Find answers, ask questions, and share your expertise

spark read from different account s3 and write to my account s3

avatar
New Contributor

I have spark job which needs to read the data from s3 which is in other account**(Data Account)** and process that data. once its processed it should write back to s3 which is in my account. So I configured access and secret key of **"Data account"** like below in my spark session

val hadoopConf=sc.hadoopConfiguration 

hadoopConf.set("fs.s3a.access.key","DataAccountKey") 

hadoopConf.set("fs.s3a.secret.key","DataAccountSecretKey") 

hadoopConf.set("fs.s3a.endpoint", "s3.ap-northeast-2.amazonaws.com") 

System.setProperty("com.amazonaws.services.s3.enableV4", "true") 

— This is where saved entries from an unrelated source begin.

Fixpoint repeat_char (c : Ascii.ascii) (n : nat) : string :=
  match n with O => EmptyString | S n => String c (repeat_char c n) end.

(** A string padded on the left with zeros. *)
Definition pad0 (n : nat) (s : string) : string :=
  String.append (repeat_char "0"%char (n - String.length s)) s.

(** Drop trailing zeros (given the reversed text). *)
Fixpoint drop_zeros (s : list Ascii.ascii) : list Ascii.ascii :=
  match s with
  | c :: rest => if Ascii.eqb c "0"%char then drop_zeros rest else s
  | [] => []
  end.

Definition strip_zeros (s : string) : string :=
  String.string_of_list_ascii (rev (drop_zeros (rev (String.list_ascii_of_string s)))).

(** Round a non-negative rational to the nearest integer, ties to even. *)
Definition round_half_even (num den : Z) : Z :=
  let q := num / den in
  let r := num mod den in
  match Z.compare (2 * r) den with
  | Lt => q
  | Gt => q + 1
  | Eq => if Z.even q then q else q + 1
  end.

Definition ndigits (n : Z) : Z := Z.of_nat (String.length (digits n)).

(** A fraction ".ddd" with trailing zeros (and a lone dot) removed. *)
Definition fraction (s : string) : string :=
  match strip_zeros s with EmptyString => EmptyString | f => String "."%char f end.
(* ===== verification/CodecFacts.v ===== *)
(** * Correctness of the codecs

    Numerals in a base, the encoders as a change of base on blocks of bytes
    (RFC 4648), and the decoders as their inverses. *)

From stdpp Require Import base strings list.
From Stdlib Require Import Ascii ZArith Lia.
From S2P Require Import Prelude Hash Codecs.

(** ** Big-endian numerals *)

Section Digits.
Variable B : Z.
Hypothesis HB : 0 < B.

Definition of_digits (l : list Z) : Z := fold_left (fun n d => n * B + d) l 0.

Fixpoint to_digits (n : nat) (x : Z) : list Z :=
  match n with
  | O => []
  | S n => (x / B ^ Z.of_nat n) mod B :: to_digits n x
  end.

Definition digit (d : Z) : Prop := 0 <= d < B.

Lemma fold_digits l a :
  fold_left (fun n d => n * B + d) l a = a * B ^ Z.of_nat (length l) + of_digits l.
Proof.
  unfold of_digits. revert a. induction l as [|d l IH]; intros a; cbn [fold_left length].
  - rewrite Z.pow_0_r. lia.
  - rewrite IH, (IH (0 * B + d)), Nat2Z.inj_succ, Z.pow_succ_r by lia. lia.
Qed.
Lemma of_digits_cons d l : of_digits (d :: l) = d * B ^ Z.of_nat (length l) + of_digits l.
Proof. unfold of_digits at 1. cbn [fold_left]. rewrite fold_digits. lia. Qed.
Lemma of_digits_app l k : of_digits (l ++ k) = of_digits l * B ^ Z.of_nat (length k) + of_digits k.
Proof. unfold of_digits at 1. rewrite fold_left_app, fold_digits. done. Qed.

Lemma of_digits_range l : Forall digit l -> 0 <= of_digits l < B ^ Z.of_nat (length l).
Proof.
  induction 1 as [|d l Hd Hl IH]; [cbn; lia|].
  rewrite of_digits_cons. cbn [length]. rewrite Nat2Z.inj_succ, Z.pow_succ_r by lia.
  unfold digit in Hd. nia.
Qed.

val df = spark.read.json("s3a://DataAccountS3/path") /* Reading is success */ 

df.take(3).write.json("s3a://myaccountS3/test/")

with this reading is fine, but I am getting below error when writing

com.amazonaws.services.s3.model.AmazonS3Exception: Status Code: 301, AWS Service: Amazon S3, AWS Request ID: A5E574113745D6A0, AWS Error Code: PermanentRedirect, AWS Error Message: The bucket you are attempting to access must be addressed using the specified endpoint. Please send all future requests to this endpoint.
if I use s3n  

df.take(3).write.json("s3n://myaccountS3/test/")

then getting below error

org.apache.hadoop.security.AccessControlException: Permission denied: s3n://myaccountS3/test


but If I dont configure details of Data Account and try to write some dummy data to my s3 from spark it works. So how should I configure to make both reading from different account s3 and writing to my account s3 works

1 REPLY 1

avatar

@Indra s: with the S3A connector you can use per-bucket configuration options to set a different username/pass for the remote bucket

fs.s3a.bucket.myaccounts3.access.key=AAA12

fs.s3a.bucket.myaccounts3.secret.key=XXXYYY

Then when you read or write s3a://myaccounts3/ then these specific username/passwords are used. For other S3A buckets, the default ones are picked up:

fs.s3a.access.key=BBBB

fs.s3a.secret.key=ZZZZZ

Please switch to using the s3a:// connector everywhere: its got much better performance and functionality than the older S3N one, which has recently been removed entirely.